== WHAT TO DO ==
In the data below, which lines contain "name"? List them by copying each one.

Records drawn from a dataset

(* ===== verification/Validation.v ===== *)
(** * controllers/validation_controller.go: the validation controller

    It shares the iteration and the deviation check with the pipeline
    controller, compares the inventory with the application table and records
    the outcome in the status. [UpdateFunc] decides which updates of a
    pipeline start a validation. *)

From Stdlib Require Import ZArith Lia String.
From S2P Require Import Prelude GoStd Float GoJson Lang K8sLib Api State Utils Config Effects.
From S2P Require Import Database Connect Iteration Validate Pipeline.
Import Api State Config Database Connect Iteration Validate.

Module Validation.

Definition setup (namespace name : string)
  : prog (option ReconcileIteration * option gerror) :=
  ' (i, err) <- Pipeline.setup namespace name ;;
  match i, err with
  | Some i, None =>
      let i := set_GetRequeueInterval ValidationRequeue i in
      ' (db, err) <- Connect (NewBaseDatabase (HBIDBParams i)) ;;
      Ret (Some (set_InventoryDb db i), err)
  | _, _ => Ret (i, err)
  end.

(** fmt.Sprintf of "%v hosts (%.2f%%) do not match" *)
Definition mismatch_message (v : verdict) : string :=
  Strconv.FormatInt (mismatchCount v) +s+ " hosts (" +s+
  Float64.Format2 (Float64.mul (mismatchRatio v) Float64.hundred) +s+ "%) do not match".

Section WithLibs.
Context {L : Libs}.

(** The outcome of a validation goes into the status. *)
Definition record_verdict (i : ReconcileIteration) (v : verdict) : prog ReconcileIteration :=
  if isValid v then
    let msg := mismatch_message v in
    (if bool_decide (GetState (Instance i) = STATE_INVALID)
     then eventNormal "Valid" "Pipeline is valid again" [] else Ret tt) ;;
    Ret (on_instance (SetValid ConditionTrue "ValidationSucceeded"
           ("Validation succeeded - " +s+ msg) (hostCount v)) i)
  else
    let msg := "Validation failed - " +s+ mismatch_message v in
    call (Event "Warning" "ValidationFailed" msg) ;;
    Ret (on_instance (SetValid ConditionFalse "ValidationFailed" msg (hostCount v)) i).

Definition run_validation (i : ReconcileIteration) : prog Result :=
  deref (config i) (fun cfg =>
  r <- validate i (InventoryDbSchema cfg) ;;
  match r with
  | inl err => fail_with err "Error validating pipeline"
  | inr v =>
      i <- record_verdict i v ;;
      updateStatusAndRequeue i
  end).

Definition reconcile_body (CheckResourceDeviation : bool) (i : ReconcileIteration)
  : prog Result :=
  if bool_decide (GetState (Instance i) = STATE_REMOVED) ||
     bool_decide (GetState (Instance i) = STATE_NEW)
  then Ret (0%Z, None)
  else if CheckResourceDeviation then
    r <- Pipeline.checkForDeviation i ;;
    match r with
    | inl err => fail_with err "Error checking for state deviation"
    | inr (Some problem) =>
        probeStateDeviationRefresh i problem ;;
        updateStatusAndRequeue (on_instance TransitionToNew i)
    | inr None => run_validation i
    end
  else run_validation i.

Definition Reconcile (CheckResourceDeviation : bool) (namespace name : string) : prog Result :=
  ' (i, err) <- setup namespace name ;;
  match i, err with
  | None, Some _ => Panic (* i.error: the logger of the zero iteration is nil *)
  | None, None => Ret (0%Z, None)
  | Some i, Some e =>
      e <- error e [] ;;
      Close i ;;
      Ret (failure e)
  | Some i, None =>
      res <- reconcile_body CheckResourceDeviation i ;;
      Close i ;;
      Ret res
  end.

End WithLibs.

(** ** eventFilterPredicate: UpdateFunc; [None] is an object of another type *)
Definition UpdateFunc (oldGeneration newGeneration : Z)
    (oldPipeline newPipeline : option CyndiPipeline) : bool :=
  if negb (Z.eqb oldGeneration newGeneration) then true
  else
    match oldPipeline, newPipeline with
    | Some o, Some n =>
        Bool.eqb (InitialSyncInProgress (Status o)) false &&
        Bool.eqb (InitialSyncInProgress (Status n)) true
    | _, _ => false
    end.

End Validation.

== ANSWER SECTION ==
Definition setup (namespace name : string)
  ' (i, err) <- Pipeline.setup namespace name ;;
Definition Reconcile (CheckResourceDeviation : bool) (namespace name : string) : prog Result :=
  ' (i, err) <- setup namespace name ;;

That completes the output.